For the first time, a computer scientist has developed a method of making smart phones able to show a disaster unfolding in real-time on phone screens.
The application has a complete functioning prototype and allows for a wide range of uses, from health care workers monitoring heart patients’ ECGs, to police central control being able to see where each police officer is in an emergency, to helping deploy the right staff to the right places in a natural disaster.
Dr Mohamed Gaber, of the University of Portsmouth’s School of Computing, along with a group of researchers from Monash University, have published their research in the Proceedings of the IEEE 22nd International Conference on Tools with Artificial Intelligence, with an invitation for an extended version to be published in the Journal of Computer and System Sciences.

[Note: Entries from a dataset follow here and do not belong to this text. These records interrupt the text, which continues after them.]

(** * AWS EKS MCP server: request validation, dispatch and cluster inspection

    A shallow embedding of [src/index.ts] (validators, tool dispatcher),
    [eksManager] (the control-plane facade) and [k8sClient] (credential
    bridge and workload projection), followed by the properties the
    specification states about them.

    Modelling conventions.
    - JavaScript strings are [string]; integer-valued numbers are [Z]
      (every number the code computes with is an integer below 2^53).
    - A raw tool argument is a [JsValue]; a JSON object is a finite map from
      property names to values.
    - [console.error] diagnostics are not modelled: they go to stderr and
      never influence a result.
    - [client.config.region] of an SDK client is not the region string the
      client was constructed with but the asynchronous provider function the
      SDK resolves it into ([RegionProvider]); a string is never identical
      to it.
    - The AWS SDK, the Kubernetes client, the clock and the runtime built-ins
      ([JSON.stringify], base64, [Date]) are external: they are parameters
      of the development (record [External]), universally quantified in every
      theorem.  Each external call is recorded in a call log. *)

From stdpp Require Import gmap strings list pretty.

#[local] Set Warnings "-register-all".
#[local] Open Scope Z_scope.

(** ** JavaScript values and thrown values *)

Module Js.

Inductive JsValue : Type :=
  | JsUndefined
  | JsNull
  | JsBool (b : bool)
  | JsNumber (n : Z)
  | JsString (s : string)
  | JsArray (items : list JsValue)
  | JsObject (fields : gmap string JsValue).

(** [v.k] for one of the fixed property names the validators read.  An
    absent property reads as [undefined]; so does any such name on an array. *)
Definition getProp (v : JsValue) (k : string) : JsValue :=
  match v with
  | JsObject fields => default JsUndefined (fields !! k)
  | _ => JsUndefined
  end.

(** [typeof v === 'object'] *)
Definition typeofObject (v : JsValue) : bool :=
  match v with
  | JsNull | JsArray _ | JsObject _ => true
  | _ => false
  end.

(** [typeof v === 'string'] *)
Definition typeofString (v : JsValue) : bool :=
  match v with JsString _ => true | _ => false end.

Definition isNull (v : JsValue) : bool :=
  match v with JsNull => true | _ => false end.

Definition isUndefined (v : JsValue) : bool :=
  match v with JsUndefined => true | _ => false end.

(** [Array.isArray(v) && v.every(p)] *)
Definition isArrayEvery (p : JsValue -> bool) (v : JsValue) : bool :=
  match v with
  | JsArray items => forallb p items
  | _ => false
  end.

(** [s || d] on an optional string: [undefined] and the empty string are falsy. *)
Definition orString (s : option string) (d : string) : string :=
  match s with
  | Some s' => if decide (s' = "") then d else s'
  | None => d
  end.

(** Truthiness of an optional string ([undefined] and [""] are falsy). *)
Definition truthyString (s : option string) : bool :=
  match s with
  | Some s' => bool_decide (s' ≠ "")
  | None => false
  end.

(** What [client.config.region] holds for an SDK client constructed with
    [region]: the provider function [async () => region]. *)
Inductive RegionProvider := ProviderOf (region : string).

(** [s !== p] for a string [s] and a provider function [p]: values of
    different types are never strictly equal. *)
Definition stringIsNot (s : string) (p : RegionProvider) : bool := true.

Inductive ErrorCode := InvalidParams | MethodNotFound | InternalError.

(** What a [throw] (or a rejected promise) carries. *)
Inductive Thrown :=
  | JsError (message : string)                      (* Error, TypeError, SDK exceptions *)
  | McpError (code : ErrorCode) (message : string)  (* extends Error *)
  | NonError.                                       (* anything that is not an Error *)

(** [error instanceof Error ? error.message : fallback] *)
Definition errorMessage (e : Thrown) (fallback : string) : string :=
  match e with
  | JsError m => m
  | McpError _ m => m
  | NonError => fallback
  end.

Definition isMcpError (e : Thrown) : bool :=
  match e with McpError _ _ => true | _ => false end.

(** Reading a property of [undefined]. *)
Definition TypeError_undefined (prop : string) : Thrown :=
  JsError ("Cannot read properties of undefined (reading '" +:+ prop +:+ "')").

(** [`${n}`] for an integer-valued number. *)
Definition numberToString (n : Z) : string := pretty n.

(** [xs.join(',')] *)
Fixpoint join (sep : string) (xs : list string) : string :=
  match xs with
  | [] => ""
  | [x] => x
  | x :: rest => x +:+ sep +:+ join sep rest
  end.

Inductive Result (A : Type) :=
  | Ok (a : A)
  | Throw (e : Thrown).
Arguments Ok {A} a.
Arguments Throw {A} e.

End Js.
Import Js.
(** * Qubes application menu: search, highlighting, icons and settings

    A shallow embedding of the pure parts of [qubes_menu/utils.py] and of
    [AppMenu.load_settings] from [qubes_menu/appmenu.py], with the
    properties of the search matcher, the tokenizer, the highlight interval
    merge, the markup insertion, the icon fallback chain and the settings
    loader.

    Integers are [Z]; the int/float ranks 0, 0.5 and 1 are rationals.
    The modules [PyStr], [Search] and [Highlight] run the code on ASCII
    text, a list of characters on which [lower()] moves A-Z to a-z; the
    module [Unicode] states the tokenizer and the highlighting for every
    Python string, a list of code points, with [str.lower()] as an input.
    The builtin [int()] on strings, the toolkit, the event loop, the
    feature store and the constants of [constants.py] are inputs of the
    functions that use them. *)

From Stdlib Require Import ZArith QArith Ascii String List Lia Sorted Permutation.
From stdpp Require Import gmap strings list.
Import ListNotations.

(** ** Python string primitives used by the menu *)

Module PyStr.

Definition str := list ascii.

(** Literals: [lit "abc"] is the Python string ['abc']. *)
Definition lit (s : string) : str := list_ascii_of_string s.

(** [not s] for a string: true exactly for the empty string. *)
Definition is_empty (s : str) : bool :=
  match s with
  | [] => true
  | _ :: _ => false
  end.

(** [c.lower()] on one ASCII character: the letters A-Z move to a-z. *)
Definition lower_char (c : ascii) : ascii :=
  let n := nat_of_ascii c in
  if (65 <=? n)%nat && (n <=? 90)%nat then ascii_of_nat (n + 32) else c.

(** [s.lower()] for an ASCII string. *)
Definition lower (s : str) : str := map lower_char s.

(** [s.replace(old, new)] for one-character [old] and [new], the only way
    the menu calls it. *)
Definition replace (old new : ascii) (s : str) : str :=
  map (fun c => if Ascii.eqb c old then new else c) s.

(** [s.split(sep)] for a one-character separator: the pieces between the
    separators, empty pieces included; [''.split(' ')] is [['']]. *)
Fixpoint split (sep : ascii) (s : str) : list str :=
  match s with
  | [] => [[]]
  | c :: s' =>
      if Ascii.eqb c sep then [] :: split sep s'
      else match split sep s' with
           | w :: ws => (c :: w) :: ws
           | [] => [[c]]
           end
  end.

(** [s.startswith(p)]. *)
Fixpoint startswith (s p : str) {struct p} : bool :=
  match p with
  | [] => true
  | c :: p' =>
      match s with
      | [] => false
      | d :: s' => Ascii.eqb d c && startswith s' p'
      end
  end.

(** [sub in s]: [sub] occurs somewhere in [s]. *)
Fixpoint contains (sub s : str) : bool :=
  startswith s sub ||
  match s with
  | [] => false
  | _ :: s' => contains sub s'
  end.

(** [s.find(sub)], scanning from offset [i]: the lowest index at which
    [sub] occurs, or -1. *)
Fixpoint find_from (i : Z) (s sub : str) : Z :=
  if startswith s sub then i
  else match s with
       | [] => (-1)%Z
       | _ :: s' => find_from (i + 1)%Z s' sub
       end.
(** [d] was built from a line of /proc/mounts whose filesystem type
    is not one of the skipped ones. *)
Definition fromRealFs (lines : list string) (d : models.DiskStats.t) : Prop :=
  exists line dev fstype rest,
    line ∈ lines /\
    Go.Fields line = dev :: models.DiskStats.Mountpoint d :: fstype :: rest /\
    isSpecialFs fstype = false.

(** The mount point of [d] is the second field of a line of
    /proc/mounts that has three fields or more. *)
Definition fromMountLine (lines : list string) (d : models.DiskStats.t) : Prop :=
  exists line dev fstype rest,
    line ∈ lines /\
    Go.Fields line = dev :: models.DiskStats.Mountpoint d :: fstype :: rest.

(** The interface name for which a line of /proc/net/dev gets an
    entry: the line has exactly one colon and nine fields or more
    after it, and the name before the colon, white space trimmed, is
    not lo. *)
Definition acceptedName (line : string) : option string :=
  match Go.Split line ":" with
  | [p0; p1] =>
      if (length (Go.Fields p1) <? 9)%nat then None
      else if String.eqb (Go.TrimSpace p0) "lo" then None
      else Some (Go.TrimSpace p0)
  | _ => None
  end.

(** The invariants of the scanning loops. *)
Definition meminfoInRange (st : meminfo) : Prop :=
  Go.is_uint64 (memTotal st) /\ Go.is_uint64 (memFree st) /\
  Go.is_uint64 (memAvailable st) /\ Go.is_uint64 (buffers st) /\
  Go.is_uint64 (cached st).

Definition diskInv (lines : list string)
    (st : Go.slice models.DiskStats.t * gset string) : Prop :=
  NoDup (map models.DiskStats.Mountpoint (Go.elems st.1)) /\
  Forall (fun d => models.DiskStats.Mountpoint d ∈ st.2 /\ fromRealFs lines d)
         (Go.elems st.1).

End LinuxVocabulary.

(** ** Sample data *)

Module Sample.

Definition eth0 (sent recv : Z) (sendRate recvRate : Go.float64)
  : models.NetworkStats.t :=
  {| models.NetworkStats.Interface := "eth0";
     models.NetworkStats.BytesSent := sent;
     models.NetworkStats.BytesRecv := recv;
     models.NetworkStats.SendRate := sendRate;
     models.NetworkStats.RecvRate := recvRate |}.

(** A collector over the default mock source whose rate state holds
    one sample of eth0, taken at clock reading [at]. *)
Definition sampled (sent recv : Z) (at_ : Go.Time)
  : Collector stats.MockStatsProvider.t :=
  {| provider := stats.NewMockStatsProvider;
     prevNet := Some [eth0 sent recv Go.f64_zero Go.f64_zero];
     prevTime := at_ |}.

(** One second, in nanoseconds. *)
Definition oneSecond : Go.Time := 1000000000.

(** The float64 values 2^64, 500 and 100000. *)
Definition f64_two64 : Go.float64 := S754_finite false 4503599627370496 12.
Definition f64_500 : Go.float64 := Eval vm_compute in Go.f64_of_Z 500.
Definition f64_100000 : Go.float64 := Eval vm_compute in Go.f64_of_Z 100000.

End Sample.

Module SampleCycles.

(** The default mock source with the CPU query forced to fail. *)
Definition cpuFails : stats.MockStatsProvider.t :=
  let m := stats.NewMockStatsProvider in
  {| stats.MockStatsProvider.CPUStats := stats.MockStatsProvider.CPUStats m;
     stats.MockStatsProvider.MemStats := stats.MockStatsProvider.MemStats m;
     stats.MockStatsProvider.DiskStats := stats.MockStatsProvider.DiskStats m;
     stats.MockStatsProvider.NetStats := stats.MockStatsProvider.NetStats m;
     stats.MockStatsProvider.CPUError := Some "cpu unavailable"%string;
     stats.MockStatsProvider.MemError := None;
     stats.MockStatsProvider.DiskError := None;
     stats.MockStatsProvider.NetError := None |}.

(** A fresh collector over the default mock source, constructed at
    clock reading 0. *)
Definition fresh : Collector stats.MockStatsProvider.t :=
  NewCollector stats.NewMockStatsProvider 0.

The application could be used in a natural disaster, for example, so those co-ordinating rescue efforts can use an electronic map on their phone screens with clusters showing which areas are worst affected. Because such information would constantly update as the disaster unfolds, the clusters would adjust automatically in size and scale as new clusters formed to stop the phone screen becoming over-crowded with information.
Avoiding confusion
Dr Gaber said: “This is the first time anyone has managed to develop a clutter-aware visualisation for mobile data mining that automatically considers the amount of information presented on screen and dynamically adjusts the way this information is presented to avoid confusion and enhance ease of understanding.
“A lot of work has gone into making the application useable and interactive so it can be adjusted to people’s abilities to manage visual information – some people can cope with a lot more than others, but this development means the application is truly universal, by being adaptive in real-time to the user’s needs.
“Reducing clutter on screen is key to improving perception and understanding of the information presented. The higher the number of clusters, the less understandable the situation becomes, leading to confusion for those trying to manage a rapidly evolving situation.
“The need for an application that knows when information overload is a threat is very important.”
Multiple incidents
No existing method allows for such rapid real-time adjustments to what shows on a phone’s screen while also being “aware” of how cluttered the screen is becoming. This means a screen can quickly become covered in clusters of information, for example, in a major city riot where protestors are sparking incidents across a wide area.
Clutter on a phone screen is measured in two ways – the percentage of the screen occupied by clusters; and the percentage of clusters that overlap.
Dr Gaber said: “We want to give people the choice of what degree of clutter is tolerable in any given situation and to give them the power to adapt their screen images dynamically as a situation or location unfolds, depending on their preferences.
“The user can decide the amount of clusters they can visually manage on their phone screen and when a situation becomes more complex, the phone image is automatically scaled down; or if that is still too much information for the user, then the clusters change colour so black dots represents a lot of activity or data, grey represents a fair amount, and white represents very little, for example.
“Because both refreshing a screen and the screen’s backlight are big eaters of a phone’s battery, we have developed an energy control system which allows the phone to adjust dynamically , depending on battery usage and life, how often to refresh the screen and how brightly to light the screen.”
And because people managing a complex rapidly unfolding crisis or situation sometimes cannot look at their phone screens continuously, for instance, when they are driving, Dr Gaber and colleagues have made the application capable of being switched to sound only, so an alert sounds every time a new cluster forms or an existing one grows.
Helping make decisions
He said: “The main aim of data visualisation is to help users make decisions, so we have enabled the system to allow people to tap a cluster to find out more and incorporated an audio aspect so they can hear more information about a cluster without further cluttering up the screen. This is especially useful to people in situations where they can’t look at their phone screen continuously, for example. Audio feedback also allows for the screen to be turned off entirely if battery levels are low and audio can then be used to sound an alert or an alarm if a cluster grows beyond a certain size.”
The application has the potential to enable an entire new class of intelligent analysis applications for supporting mobile users, he said, and the implications of that are significant. “The development of visualisation techniques is the natural next step to enable large-scale deployment of mobile real-time analysis.”
Clustering of information could be used in the field of disaster management; by emergency services in the event of a complex disaster; by a taxi controller needing to know drivers’ locations and the drivers’ needing to know where they are in relation to the drop-off and next pick-up; and for analysing heart rates to detect when they are outside the norm.
The researchers started developing the application in response to the phenomenal growth of mobile devices coupled with their ever-increasing computational capacity.
Dr Gaber said: “Much research has focused on developing ways of analysing data in real-time but to date nobody has developed visualisation techniques for small screens. The problem of cluttered screens is well known and has long been studied but everything developed so far has not found a way around making a phone aware of the extent of cluttering on the screen. It is an emerging challenge but it’s vital we allow mobile phone users a way of seeing the information they need in a way they can understand and use. It is only now that such a development is becoming possible.”